From the early 2000s, eNews was widely becoming popular for its 7pm daily news bulletin - "eNews Prime Time". Following the need for more rolling coverage on news developments and breaking news, several other bulletins were launched on e.tv;

-eNews Sunrise, which was a cross over from the e.tv breakfast show called "Sunrise". This bulletin featured the mornings news headlines at every 30 minutes between 5:30am and 8am on weekdays.

-Newsday, which was primarily a lunch time news bulletin at 1pm on weekdays. In 2008, following the launch of its sister channel eNCA (then known as the eNews Channel), "Newsday" was simulcast on e.tv at 1pm.

-eNews Prime Time, which was a 7pm news bulletin featuring the days top stories, business news, sport and weather. From 2016 to 2018, eNews Prime Time was re-launched under a more dynamic news bulletin called "eNews Direct" in a new time slot at 8pm on weeknights and at 7pm on weekends.

-eNews Late Edition, which was a late night news bulletin featuring the days top stories, business news, sport and weather at 10pm. The Late Edition news bulletin ended in 2014 and is no longer broadcast on e.tv.

-eNews Early Edition, which was a 5 Minute update on the days news headlines at 6pm on weekends. The Early Edition news Bulletin ended in late 2017 and is no longer broadcast on e.tv.

As of 5 August 2019, e.tv consolidated and combined its 1pm and 8pm bulletins along with the OpenNews channel and renamed the OpenNews channel and eNews bulletins to e.tv News.

Since August 2019, the daily news bulletin was rebranded as "e.tv News" and is presently broadcast at 8pm on weeknights featuring the days top stories, business news, sport and weather. The weekend edition called "South Africa Tonight" features a simulcast at 7pm from e.tv's sister channel eNCA.

In response to the COVID-19 Pandemic in early 2020, e.tv News added a special report at 6:30pm on weeknights featuring breaking news updates and developments on the pandemic.

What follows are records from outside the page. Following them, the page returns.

(* ===== verification/Symbolicate.v ===== *)
(** The symbolication API: samply-api/src/symbolicate. *)
From S2P Require Import Prelude RustStr Nom LibTable CodeIds Demangle MappedPath SymbolMaps BreakpadRecords SyntheticJit.
From S2P Require Import JitDumpMap ExternalFiles ObjectSymbolMap ExternalLookups ElfFiles SymbolManager.
From stdpp Require Import options.
Open Scope Z_scope.

(** The order in which a hash map is iterated over is arbitrary. *)
Class HashOrder := {
  hash_iter : ∀ {K} `{Countable K} {V}, gmap K V → list (K * V);
  hash_iter_permutation : ∀ {K} `{Countable K} {V} (m : gmap K V), hash_iter m ≡ₚ map_to_list m
}.
(** [sort_unstable_by] promises a permutation, whatever the order. *)
Class UnstableSortBy := {
  sort_unstable_by : ∀ {A}, (A → A → comparison) → list A → list A;
  sort_unstable_by_permutation : ∀ {A} (cmp : A → A → comparison) (l : list A), sort_unstable_by cmp l ≡ₚ l
}.

Module Symbolicate.
Import RustStr Nom SymbolMaps SymbolManager.

(** * Requests *)
Record Lib := { lib_debug_name : string; breakpad_id : string }.
#[global] Instance Lib_eq_dec : EqDecision Lib.
Proof. solve_decision. Defined.
#[global] Program Instance Lib_countable : Countable Lib :=
  inj_countable' (λ l, (lib_debug_name l, breakpad_id l)) (λ '(n, b), {| lib_debug_name := n; breakpad_id := b |}) _.
Next Obligation. by intros []. Qed.
Record StackFrame := { module_index : Z; frame_address : Z }.
Record Job := { memory_map : list Lib; stacks : list (list StackFrame) }.
Inductive Request := WithJobsList (jobs : list Job) | JustOneJob (job : Job).
Definition jobs (r : Request) : list Job := match r with WithJobsList jobs => jobs | JustOneJob job => [job] end.

(** * Responses *)
Record ResponseFrameInfo := {
  inline_function : option string;
  inline_file : option string;
  inline_line : option Z
}.
Record DebugInfo := { file : option string; line : option Z; inlines : list ResponseFrameInfo }.
Record Symbol := {
  symbol_function : string;
  function_offset : Z;
  function_size : option Z;
  debug_info : option DebugInfo
}.
Record ResponseFrame := { frame_index : Z; module_offset : Z; module : string; symbol : option Symbol }.

Definition to_api_file_path (p : MappedPath.SourceFilePath) : string :=
  match MappedPath.mapped_path p with
  | Some mapped_path => MappedPath.to_special_path_str mapped_path
  | None => MappedPath.raw_path p
  end.

(** * Looked up addresses *)
Record AddressResult := {
  symbol_address : Z;
  result_symbol_name : string;
  result_function_size : option Z;
  inline_frames : option (list FrameDebugInfo)
}.
(** [address_results], a map of addresses, and [symbol_count]. *)
Record LookedUpAddresses := { address_results : gmap Z (option AddressResult); symbol_count : Z }.
Definition for_addresses (addresses : list Z) : LookedUpAddresses :=
  {| address_results := list_to_map ((λ a, (a, None)) <$> addresses); symbol_count := 0 |}.
(** [*get_mut(&address).unwrap() = ...]. *)
Definition set_result (l : LookedUpAddresses) (a : Z) (f : option AddressResult → AddressResult)
    : res LookedUpAddresses :=
  entry ← unwrap (address_results l !! a);
  Ok {| address_results := <[a := Some (f entry)]> (address_results l); symbol_count := symbol_count l |}.
Definition add_address_symbol (l : LookedUpAddresses) (a symbol_address' : Z) (symbol_name' : string)
    (function_size' : option Z) : res LookedUpAddresses :=
  set_result l a (λ _,
    {| symbol_address := symbol_address'; result_symbol_name := symbol_name';
       result_function_size := function_size'; inline_frames := None |}).
Definition with_debug_info (a : Z) (frames' : list FrameDebugInfo) (entry : option AddressResult) : AddressResult :=
  let outer_function_name := f ← last frames'; function f in
  match entry with
  | Some r =>
      {| symbol_address := symbol_address r; result_symbol_name := default (result_symbol_name r) outer_function_name;
         result_function_size := result_function_size r; inline_frames := Some frames' |}
  | None =>
      {| symbol_address := a; result_symbol_name := default (hex_string a) outer_function_name;
         result_function_size := None; inline_frames := Some frames' |}
  end.
Definition add_address_debug_info (l : LookedUpAddresses) (a : Z) (frames' : list FrameDebugInfo)
    : res LookedUpAddresses := set_result l a (with_debug_info a frames').
Definition set_total_symbol_count (l : LookedUpAddresses) (total_symbol_count : Z) : LookedUpAddresses :=
  {| address_results := address_results l; symbol_count := total_symbol_count |}.
(** * Options pricing web app: the pricing engine

    A shallow embedding of the numerical core of the two front-end drafts
    ([Options pricing web app_v1.tsx] and [Options pricing web app_v2.tsx]):
    [normalCdf], [blackScholes], [binomialTree], [generateHeatmapData] and the
    part of [Home]'s effect that computes the point prices and the two axes.

    The functions are translated once, over an interface [JSNum] of the
    operations JavaScript offers on its numbers, and read at two instances:
    - [RNum], exact real arithmetic, the reading the specification's formulas
      are written in;
    - [IEEE], binary64 floats (Rocq's primitive floats), the reading the
      runtime executes, where a division by zero yields an infinity or NaN.
    [erf] is imported from mathjs and is an explicit parameter throughout. *)

From Stdlib Require Import ZArith QArith Qreals Reals Lra Lia List Bool String.
From Stdlib Require Import Floats.
From Stdlib Require Import Ascii DecimalString DecimalNat.
Import ListNotations.

Set Implicit Arguments.

(** ** Numbers *)

Declare Scope js_scope.
Delimit Scope js_scope with js.

(** The operations of a JavaScript number the engine uses. *)
Class JSNum (num : Type) : Type := {
  num_lit : Q -> num;               (* a decimal literal, or a loop counter *)
  num_nan : num;                    (* ToNumber(undefined) *)
  num_add : num -> num -> num;
  num_sub : num -> num -> num;
  num_mul : num -> num -> num;
  num_div : num -> num -> num;
  num_neg : num -> num;
  Math_sqrt : num -> num;
  Math_exp : num -> num;
  Math_log : num -> num;
  Math_pow : num -> num -> num;
  Math_max : num -> num -> num;
  toFixed2 : num -> num             (* Number(x.toFixed(2)) *)
}.

Notation "x + y" := (num_add x y) : js_scope.
Notation "x - y" := (num_sub x y) : js_scope.
Notation "x * y" := (num_mul x y) : js_scope.
Notation "x / y" := (num_div x y) : js_scope.
Notation "- x" := (num_neg x) : js_scope.

(** An integer written in the source, or the value of an integral counter. *)
Definition ofZ {num} `{JSNum num} (z : Z) : num := num_lit (inject_Z z).
Definition ofnat {num} `{JSNum num} (n : nat) : num := ofZ (Z.of_nat n).

(** ** Arrays and loops *)

Section Arrays.
Context {num : Type} `{JSNum num}.

(** [a[i]] read as a number: an index past the end reads [undefined]. *)
Definition arr_get (a : list num) (i : nat) : num := nth i a num_nan.

(** [a[i] = v]: inside the array the element is replaced; at or past the
    end the array grows to length [i + 1], the skipped positions being
    holes (they read as [undefined]). *)
Definition arr_set (a : list num) (i : nat) (v : num) : list num :=
  if (i <? List.length a)%nat
  then firstn i a ++ v :: skipn (i + 1) a
  else a ++ repeat num_nan (i - List.length a) ++ [v].
End Arrays.

(** [for (let i = lo; i < lo + n; i++) body], on an explicit state. *)
Definition for_up {St : Type} (lo n : nat) (body : nat -> St -> St) (s : St) : St :=
  fold_left (fun st i => body i st) (seq lo n) s.

(** [for (let j = n - 1; j >= 0; j--) body]. *)
Definition for_down {St : Type} (n : nat) (body : nat -> St -> St) (s : St) : St :=
  fold_left (fun st j => body j st) (rev (seq 0 n)) s.

(** ** The pricers *)

Section Pricers.
Context {num : Type} `{JSNum num}.
Variable erf : num -> num.
Local Open Scope js_scope.

(** [normalCdf], v2 lines 129-131. *)
Definition normalCdf (x : num) : num :=
  (num_lit 1.0 + erf (x / Math_sqrt (num_lit 2.0))) / num_lit 2.0.

(** [blackScholes], v2 lines 77-92 and v1 lines 31-46. *)
Definition blackScholes (S K T r sigma q : num) : num * num :=
  let d1 := (Math_log (S / K) + (r - q + num_lit 0.5 * sigma * sigma) * T)
            / (sigma * Math_sqrt T) in
  let d2 := d1 - sigma * Math_sqrt T in
  let callPrice := S * Math_exp (- q * T) * normalCdf d1
                   - K * Math_exp (- r * T) * normalCdf d2 in
  let putPrice := K * Math_exp (- r * T) * normalCdf (- d2)
                  - S * Math_exp (- q * T) * normalCdf (- d1) in
  (callPrice, putPrice).

(** The terminal payoff of [binomialTree], v2 lines 115-117. *)
Definition payoff (optionType : string) (K price : num) : num :=
  if String.eqb optionType "call"
  then Math_max (ofZ 0) (price - K)
  else Math_max (ofZ 0) (K - price).

(** One sweep of the inner loop, v2 lines 120-122. *)
Definition sweep (disc p : num) (j : nat) (optionPrices : list num) : list num :=
  for_up 0 (j + 1)
    (fun i optionPrices =>
       arr_set optionPrices i
         (disc * (p * arr_get optionPrices i
                  + (ofZ 1 - p) * arr_get optionPrices (i + 1))))
    optionPrices.

(** [binomialTree], v2 lines 95-126 and v1 lines 49-80.  The step count is
    an integer; the result is [None] when [optionPrices[0]] is [undefined]. *)
Definition binomialTree (S K T r sigma q : num) (N : Z) (optionType : string)
  : option num :=
  let dt := T / ofZ N in
  let u := Math_exp (sigma * Math_sqrt dt) in
  let d := ofZ 1 / u in
  let p := (Math_exp ((r - q) * dt) - d) / (u - d) in
  let prices :=
    for_up 0 (Z.to_nat (N + 1))
      (fun i prices =>
         arr_set prices i
           (S * Math_pow u (ofZ N - ofnat i) * Math_pow d (ofnat i)))
      [] in
  let optionPrices := map (payoff optionType K) prices in
  let optionPrices :=
    for_down (Z.to_nat N) (sweep (Math_exp (- r * dt)) p) optionPrices in
  nth_error optionPrices 0.
End Pricers.

(** ** The engine around the pricers *)

(** The [inputs] state of [Home]; [generateHeatmapData] reads the fields
    [S], [T], [r], [sigma], [q] and [N] of the same object. *)
Record Inputs (num : Type) : Type := {
  in_S : num;
  in_K_min : num;
  in_K_max : num;
  in_K_specific : num;
  in_T : num;
  in_r : num;
  in_sigma : num;
  in_q : num;
  in_N : Z
}.

(** The point of the sweep at strike [K] and volatility [vol]. *)
Definition at_point {num} (inputs : Inputs num) (K vol : num) : Inputs num :=
  {| in_S := in_S inputs; in_K_min := in_K_min inputs; in_K_max := in_K_max inputs;
     in_K_specific := K; in_T := in_T inputs; in_r := in_r inputs;
     in_sigma := vol; in_q := in_q inputs; in_N := in_N inputs |}.

(** A value handed to an arithmetic operation: [undefined] becomes NaN. *)
Definition toNumber {num} `{JSNum num} (v : option num) : num :=
  match v with Some x => x | None => num_nan end.

(** The second draft: every call site floors the volatility and the price. *)
Module V2.
Section Engine.
Context {num : Type} `{JSNum num}.
Variable erf : num -> num.
Local Open Scope js_scope.

(** The body of the inner loop of [generateHeatmapData], v2 lines 32-66. *)
Definition cell (model : string) (inputs : Inputs num)
    (strikePrices volatilities : list num) (i j : nat)
    (rows : list num * list num) : list num * list num :=
  let '(callRow, putRow) := rows in
  if String.eqb model "Black-Scholes" then
    let '(callPrice, putPrice) :=
      blackScholes erf (in_S inputs) (arr_get strikePrices j) (in_T inputs)
        (in_r inputs) (Math_max (arr_get volatilities i) (ofZ 0)) (in_q inputs) in
    (callRow ++ [Math_max callPrice (ofZ 0)], putRow ++ [Math_max putPrice (ofZ 0)])
  else if String.eqb model "Binomial Tree" then
    let callPrice :=
      binomialTree (in_S inputs) (arr_get strikePrices j) (in_T inputs)
        (in_r inputs) (Math_max (arr_get volatilities i) (ofZ 0)) (in_q inputs)
        (in_N inputs) "call" in
    let putPrice :=
      binomialTree (in_S inputs) (arr_get strikePrices j) (in_T inputs)
        (in_r inputs) (Math_max (arr_get volatilities i) (ofZ 0)) (in_q inputs)
        (in_N inputs) "put" in
    (callRow ++ [Math_max (toNumber callPrice) (ofZ 0)],
     putRow ++ [Math_max (toNumber putPrice) (ofZ 0)])
  else rows.

(** [generateHeatmapData], v2 lines 11-74: [(callData, putData)]. *)
Definition generateHeatmapData (model : string) (inputs : Inputs num)
    (strikePrices volatilities : list num)
  : list (list num) * list (list num) :=
  for_up 0 (List.length volatilities)
    (fun i data =>
       let '(callData, putData) := data in
       let '(callRow, putRow) :=
         for_up 0 (List.length strikePrices)
           (cell model inputs strikePrices volatilities i) ([], []) in
       (callData ++ [callRow], putData ++ [putRow]))
    ([], []).

(** The point prices of [Home]'s effect, v2 lines 165-178: the argument of
    [setResults], or [None] when no branch runs. *)
Definition computeResults (model : string) (inputs : Inputs num)
  : option (num * num) :=
  if String.eqb model "Black-Scholes" then
    let '(callPrice, putPrice) :=
      blackScholes erf (in_S inputs) (in_K_specific inputs) (in_T inputs)
        (in_r inputs) (Math_max (in_sigma inputs) (ofZ 0)) (in_q inputs) in
    Some (Math_max callPrice (ofZ 0), Math_max putPrice (ofZ 0))
  else if String.eqb model "Binomial Tree" then
    let callPrice :=
      binomialTree (in_S inputs) (in_K_specific inputs) (in_T inputs)
        (in_r inputs) (Math_max (in_sigma inputs) (ofZ 0)) (in_q inputs)
        (in_N inputs) "call" in
    let putPrice :=
      binomialTree (in_S inputs) (in_K_specific inputs) (in_T inputs)
        (in_r inputs) (Math_max (in_sigma inputs) (ofZ 0)) (in_q inputs)
        (in_N inputs) "put" in
    Some (Math_max (toNumber callPrice) (ofZ 0),
          Math_max (toNumber putPrice) (ofZ 0))
  else None.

As of 2022, e.tv no longer broadcasts a lunch time news bulletin at 1pm.

=== Video on demand ===
The Video on demand (VOD) offer of the E.tv is available on several platforms:
- Web: Free VOD has been collected under the E.tv eVOD brand.
- Mobile device: eVOD are available on several South Africa mobile networks.

==Sister channels==

=== Current channels ===
- eNCA
Also referred to as eNews Channel Africa. A 24-hour television news broadcaster which focuses on both South African and African stories. The broadcaster became the nation's first & most-watched 24-hour news service when it launched in June 2008.
e.tv first ever news channel that is available exclusively on DStv.

- eMovies
A movie channel showcasing family friendly movies mixed with dramas and romance.

- eExtra
A general entertainment channel offering a variety of telenovelas as well as other programming.

- eMovies Extra
A second movie channel showing mostly action and thriller movies

- eToonz
A children's channel featuring past and current programs seen on e.tv kids block, Craze.

- eReality
The series features real life stories notable individuals and accounts of personal experiences with an emphasis on human emotion and compelling narratives.

- eSERIES
New sitcoms filled with spontaneous laughter bringing families together, drama series with warm, captivatingly relatable themes, to intense, darkly dramatic plot twists, and the thrill of the chase through the gritty arcs of crime.

- ePlesier
A reruns channel playing Turkish dramas seen on other stations.

===Former channels===
- ReWIND
A rerun channel playing content from e.tv and its other set of channels

- News and Sports
A second news and first sports channel from eMedia Investments that launched exclusively on Openview.

- eBella
A female-based channel featuring a mix of reality, lifestyle, and telenovelas.

- Beatlab TV
A music channel offering a mix of local and international hits.

- eNolly+
A pan-African channel displaying content from around Africa.

- Xposed
It covers a range of genres, including lifestyle, food, music, art, and general entertainment. It will also broadcast certain sitcoms and dramas.

- ePowerUP
Don't miss out on your favourite show in the dark during load shedding all repeat and catch-up shows.